En efecto; la regla de la rendición de cuentas es desde Grecia, Roma y el origen de la república, una piedra de esa edificación. El control del poder es la respuesta social, política, institucional y moral no solo de cualquier revolución sino de la sistematización de los valores del hombre llamados a ser preservados por la arquitectura de la modernidad. Marsilio de Padua, Locke y Pufendorf y antes Aristóteles, pero especialmente Montesquieu, hicieron el hallazgo y de ellos destiló el argumento de acuerdo según el cual el poder sin control es abusivo y con Lord Acton en escena resumimos así. “El poder corrompe y el poder absoluto corrompe absolutamente”.
Al crimen macroeconómico, al ecológico del arco minero, al asesinato de la soberanía con chinos, rusos, cubanos, iraníes y turcos haciéndole el trabajo al chavismo madurismo y expoliando al Estado chavista electorero y militar, al saqueo y aniquilamiento de Pdvsa, al homicidio que diezmó y diezma a decenas de miles de compatriotas por conchupancia con el hampa, al hurto sistemático de las riquezas naturales se le agregan, el desarraigo y el empujón hacia la aventura y la incertidumbre de millones de conciudadanos y, todo género de transgresiones constitucionales y legales que incluyen el diario apuñalamiento de la justicia, convertida en socia del infractor revolucionario que lo puede todo, que se lo permite sin exagerar todo a placer y sin consecuencias.

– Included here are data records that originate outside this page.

(** The events of a call of the fallback. *)
Lemma fallback_events df :
  events_after (call (validate_telco_data parse None) df)
  = if has_required_columns df then fallback_log parse df
    else [ Stdout "⚠️ Great Expectations not available; running simplified pandas checks.";
           Stdout ("❌ Missing required columns: "
                   +:+ py_list (missing_columns (dom df))) ].
Proof.
  unfold call, validate_telco_data, events_after.
  destruct (has_required_columns df) eqn:E.
  - apply has_required_columns_complete in E.
    by rewrite (log_validate_fallback df E []).
  - rewrite validate_fallback_missing; [done |].
    intros H. apply has_required_columns_complete in H. congruence.
Qed.

(** With Great Expectations the log holds printed lines only. *)
Lemma ge_events lib df :
  Forall (λ e, ∃ line, e = Stdout line)
    (events_after (call (validate_telco_data parse (Some lib)) df)).
Proof.
  unfold call, validate_telco_data, events_after, validate_with_ge.
  unfold mbind, M_bind, print, emit, PandasDataset. cbn.
  destruct (suite_success _); cbn; repeat constructor; by eexists.
Qed.

(** ** The list the fallback returns *)

Lemma flag_sublist (b : bool) name : flag b name `sublist_of` [name].
Proof. destruct b; simpl; [done | apply sublist_nil_l]. Qed.

Lemma fallback_failures_sublist df :
  fallback_failures parse df `sublist_of` fallback_identifiers.
Proof.
  unfold fallback_failures, value_failures, range_failures, fallback_identifiers.
  apply sublist_cons. rewrite <- !app_assoc.
  repeat (apply (sublist_app _ [_]); [apply flag_sublist |]).
  apply flag_sublist.
Qed.

Lemma fallback_identifiers_NoDup : NoDup fallback_identifiers.
Proof. apply (bool_decide_unpack _). by vm_compute. Qed.

(** X1. The list the fallback (Mode B) returns is a sublist of the ten
    identifiers in the order of the checks in the source: identifiers come
    in that order, and none comes twice. *)
Theorem fallback_list_is_ordered df :
  ∃ passed failed,
    returned (call (validate_telco_data parse None) df) = Some (passed, failed)
    ∧ failed `sublist_of` fallback_identifiers
    ∧ NoDup failed.
Proof.
  destruct (fallback_call parse df) as (-> & _).
  destruct (has_required_columns df).
  - exists (verdict (fallback_failures parse df)).1, (fallback_failures parse df).
    split.
    + f_equal. rewrite <- (verdict_failed (fallback_failures _ _)) at 3.
      by destruct (verdict _).
    + pose proof (fallback_failures_sublist df) as Hsub.
      split; [done |]. by apply (sublist_NoDup _ _ fallback_identifiers_NoDup).
  - exists false, ["missing_required_columns"]. split; [done |].
    assert (Hsub : ["missing_required_columns"] `sublist_of` fallback_identifiers).
    { apply sublist_skip, sublist_nil_l. }
    split; [done |]. by apply (sublist_NoDup _ _ fallback_identifiers_NoDup).
Qed.

(** ** Columns the fallback does not look at *)

Lemma fallback_failures_insert df c s :
  c ∉ checked_columns →
  fallback_failures parse (<[c := s]> df) = fallback_failures parse df.
Proof.
  unfold checked_columns. rewrite !not_elem_of_cons.
  intros (? & ? & ? & ? & ? & ? & ? & ? & ? & _).
  unfold fallback_failures, value_failures, range_failures.
  by rewrite !col_insert_ne.
Qed.

(** X2. The fallback (Mode B) looks at nine columns only: on a frame with
    the ten required columns, replacing any other column, [customerID]
    included, by any values leaves the result as it was.  In particular
    null identifiers are accepted. *)
Theorem fallback_ignores_other_columns df c s :
  complete df → c ∉ checked_columns →
  returned (call (validate_telco_data parse None) (<[c := s]> df))
  = returned (call (validate_telco_data parse None) df).
Proof.
  intros H Hc.
  rewrite (fallback_returns_failures parse _ (complete_insert df c s H)).
  rewrite (fallback_returns_failures parse df H).
  by rewrite (fallback_failures_insert df c s Hc).
Qed.

(** ** Rows *)

Lemma some_outside_app allowed (s1 s2 : Series) :
  some_outside allowed (s1 ++ s2) = some_outside allowed s1 || some_outside allowed s2.
Proof. unfold some_outside. by rewrite forallb_app, negb_andb. Qed.

Lemma some_below_app k (s1 s2 : Series) :
  some_below parse k (s1 ++ s2) = some_below parse k s1 || some_below parse k s2.
Proof. unfold some_below. by rewrite existsb_app. Qed.

Lemma some_above_app k (s1 s2 : Series) :
  some_above parse k (s1 ++ s2) = some_above parse k s1 || some_above parse k s2.
Proof. unfold some_above. by rewrite existsb_app. Qed.

Lemma fallback_failures_app df df1 df2 id :
  (∀ c, c ∈ checked_columns → col df c = col df1 c ++ col df2 c) →
  id ∈ fallback_failures parse df
  ↔ id ∈ fallback_failures parse df1 ∨ id ∈ fallback_failures parse df2.
Proof.
  intros Hc. unfold fallback_failures, value_failures, range_failures.
  rewrite !Hc by in_list.
  rewrite !some_outside_app, !some_below_app, !some_above_app.
  rewrite !elem_of_app, !(elem_of_flag parse), !orb_true_iff. tauto.
Qed.

Lemma verdict_union (f f1 f2 : list string) :
  (∀ id, id ∈ f ↔ id ∈ f1 ∨ id ∈ f2) →
  (verdict f).1 = (verdict f1).1 && (verdict f2).1.
Proof.
  intros H. destruct f as [|x f], f1 as [|x1 f1], f2 as [|x2 f2]; simpl; try done.
  - assert (x2 ∈ @nil string) as Hx by (apply H; right; by left).
    by apply elem_of_nil in Hx.
  - assert (x1 ∈ @nil string) as Hx by (apply H; left; by left).
    by apply elem_of_nil in Hx.
  - assert (x1 ∈ @nil string) as Hx by (apply H; left; by left).
    by apply elem_of_nil in Hx.
  - assert (x ∈ @nil string ∨ x ∈ @nil string) as [Hx | Hx] by (apply H; by left);
      by apply elem_of_nil in Hx.
Qed.

(** X3. The fallback (Mode B) judges rows one by one: when the rows of a
    frame are those of a first frame followed by those of a second, an
    identifier is returned for the whole exactly when it is returned for one
    of the parts, and the whole passes exactly when both parts pass. *)
Theorem fallback_rows_compose df df1 df2 :
  complete df → complete df1 → complete df2 →
  (∀ c, c ∈ checked_columns → col df c = col df1 c ++ col df2 c) →
  ∃ passed failed passed1 failed1 passed2 failed2,
    returned (call (validate_telco_data parse None) df) = Some (passed, failed)
    ∧ returned (call (validate_telco_data parse None) df1) = Some (passed1, failed1)
    ∧ returned (call (validate_telco_data parse None) df2) = Some (passed2, failed2)
    ∧ (∀ id, id ∈ failed ↔ id ∈ failed1 ∨ id ∈ failed2)
    ∧ passed = passed1 && passed2.
Proof.
  intros H H1 H2 Hc.
  exists (verdict (fallback_failures parse df)).1, (fallback_failures parse df),
    (verdict (fallback_failures parse df1)).1, (fallback_failures parse df1),
    (verdict (fallback_failures parse df2)).1, (fallback_failures parse df2).
  rewrite !fallback_returns_pair by done.
  do 3 (split; [done |]). split.
  - intros id. by apply fallback_failures_app.
  - apply verdict_union. intros id. by apply fallback_failures_app.
Qed.

(** X4. A frame that has the ten columns and no row passes the fallback
    (Mode B): with nothing to check, [.all()] is true and [.any()] false. *)
Theorem fallback_without_rows_passes df :
  complete df → (∀ c, c ∈ checked_columns → col df c = []) →
  returned (call (validate_telco_data parse None) df) = Some (true, []).
Proof.
  intros H Hc. rewrite (fallback_returns_failures parse df H).
  unfold fallback_failures, value_failures, range_failures.
  by rewrite !Hc by in_list.
Qed.

(** ** The frame the call leaves *)

Lemma length_to_numeric (s : Series) : length (to_numeric parse s) = length s.
Proof. unfold to_numeric. apply length_map. Qed.

Lemma to_numeric_numbers (s : Series) : forallb is_number (to_numeric parse s) = true.
Proof.
  unfold to_numeric. induction s as [|v s IH]; [done |].
  cbn [map forallb]. rewrite IH. by destruct v.
Qed.


Lemma dom_coerce_frame df : complete df → dom (coerce_frame parse df) = dom df.
Proof.
  intros H. unfold coerce_frame. rewrite !dom_insert_L.
  assert ("tenure" ∈ dom df) by (apply elem_of_dom, H; in_list).
  assert ("MonthlyCharges" ∈ dom df) by (apply elem_of_dom, H; in_list).
  assert ("TotalCharges" ∈ dom df) by (apply elem_of_dom, H; in_list).
  set_solver.
Qed.

Lemma col_coerce_frame df c :
  col (coerce_frame parse df) c
  = if bool_decide (c ∈ numeric_columns) then to_numeric parse (col df c) else col df c.
Proof.
  case_bool_decide as Hc.
  - unfold numeric_columns in Hc. rewrite !elem_of_cons in Hc.
    destruct Hc as [-> | [-> | [-> | Hc]]]; [| | | by apply elem_of_nil in Hc].
    + apply col_coerce_tenure.
    + apply col_coerce_MonthlyCharges.
    + apply col_coerce_TotalCharges.
  - by apply col_coerce_other.
Qed.

(** The frame after a call, for the proofs below. *)
Lemma frame_after_call ge df :
  frame_after (call (validate_telco_data parse ge) df)
  = match ge with
    | Some _ => df
    | None => if has_required_columns df then coerce_frame parse df else df
    end.
Proof.
  destruct ge as [lib |].
  - by destruct (ge_call parse lib df) as (_ & _ & ->).
  - by destruct (fallback_call parse df) as (_ & _ & ->).
Qed.

(** X5. In both modes a call keeps the shape of the caller's frame: the
    same columns, and in every column the same number of rows; the
    coercion of lines 116-117 replaces values one for one. *)
Theorem validate_preserves_shape ge df :
  let r := call (validate_telco_data parse ge) df in
  dom (frame_after r) = dom df
  ∧ ∀ c, length (col (frame_after r) c) = length (col df c).
Proof.
  cbv zeta. rewrite frame_after_call.
  destruct ge as [lib |]; [done |].
  destruct (has_required_columns df) eqn:E; [| done].
  apply has_required_columns_complete in E.
  split; [by apply dom_coerce_frame |].
  intros c. rewrite col_coerce_frame.
  case_bool_decide; [apply length_to_numeric | done].
Qed.

(** X6. After the fallback (Mode B) ran on a frame with the ten columns,
    every cell of [tenure], [MonthlyCharges] and [TotalCharges] in the
    caller's frame is a number: no text and no [None] is left there. *)
Theorem fallback_leaves_numbers df c :
  complete df → c ∈ numeric_columns →
  forallb is_number (col (frame_after (call (validate_telco_data parse None) df)) c)
  = true.
Proof.
  intros H Hc. rewrite frame_after_call.
  rewrite (proj2 (has_required_columns_complete df) H).
  rewrite col_coerce_frame, bool_decide_true by done.
  apply to_numeric_numbers.
Qed.


(** ** The log of a call *)

Lemma prints_access evs :
  Forall (λ e, ∃ line, e = Stdout line) evs → reads evs = [] ∧ writes evs = [].
Proof.
  induction 1 as [|e evs [line ->] _ [IHr IHw]]; [done |].
  split; [exact IHr | exact IHw].
Qed.

(** X8. What a call touches.  Every column a call reads through [df[...]]
    is one of the nine checked ones, so [customerID] is never read; the
    columns it writes are [tenure], [MonthlyCharges], [TotalCharges], once
    each and in that order, when the fallback runs on a frame with the ten
    columns, and none otherwise. *)
Theorem validate_access_footprint ge df :
  let evs := events_after (call (validate_telco_data parse ge) df) in
  (∀ c, c ∈ reads evs → c ∈ checked_columns)
  ∧ writes evs
    = match ge with
      | Some _ => []
      | None => if has_required_columns df then numeric_columns else []
      end.
Proof.
  cbv zeta. destruct ge as [lib |].
  - destruct (prints_access _ (ge_events lib df)) as [-> ->].
    split; [| done]. intros c Hc. by apply elem_of_nil in Hc.
  - rewrite fallback_events. destruct (has_required_columns df).
    + unfold fallback_log, or_reads.
      destruct (some_below parse 0 (col df "tenure")),
        (some_below parse 0 (col df "MonthlyCharges")); cbn.
      all: split; [| done].
      all: intros c Hc; rewrite !elem_of_cons in Hc.
      all: repeat (destruct Hc as [-> | Hc]; [in_list |]).
      all: by apply elem_of_nil in Hc.
    + cbn. split; [| done]. intros c Hc. by apply elem_of_nil in Hc.
Qed.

La más absoluta impunidad es el legado de esta calamitosa vivencia. Por eso la patria agoniza realmente.
¡La revolución chavista abortó! Logró sin embargo, levantar un Estado que se convirtió en un negocio de un segmento de la oficialidad mientras la tropa recibe un rancho miserable. Detrás de la fachada civil hay un puño de hierro que se adueñó de la economía pública dentro y fuera de la legalidad. Un Estado amoral, repito, irresponsable y vicioso de su impunidad que se sostiene en las armas y en el cobarde cinismo de sus detentadores.
Un síndrome de inmunodeficiencia adquirido es el diagnóstico que se confirma en el disfuncional aparato público. El producto de esta hecatombe chavista es el venezolano que deambula precario por el mundo, errante compulsivo y patéticamente triste o aquel otro que languidece en Venezuela sin esperanza y al que hay que ganar para que supere la resignación y asuma por su propia dignidad otros peligros, como el de recuperar su libertad, su dignidad.
El auténtico constituyente legítimo y originario revolucionario es ese pueblo que se bate por superar esa situación, vencer a ese poder ahíto de todas las ilegitimidades, entreguista, incompetente, fallido, distorsionado, forajido. Debe subsistir ese contingente ciudadano, mantenerse, soportar, resistir y persistir para no devenir fatalmente nuestro lar, en otra Cuba más.
De la revolución chavista solo queda la pesadilla, la ruindad, el cataclismo y más temprano que tarde, el recuerdo de cómo la mentira, la demagogia, el populismo, el militarismo pueden estrellar la patria impulsada por la falta de escrúpulos y la irresponsabilidad de su dirigencia. “De los resentidos líbrame Dios, que de los otros problemas me libro yo”.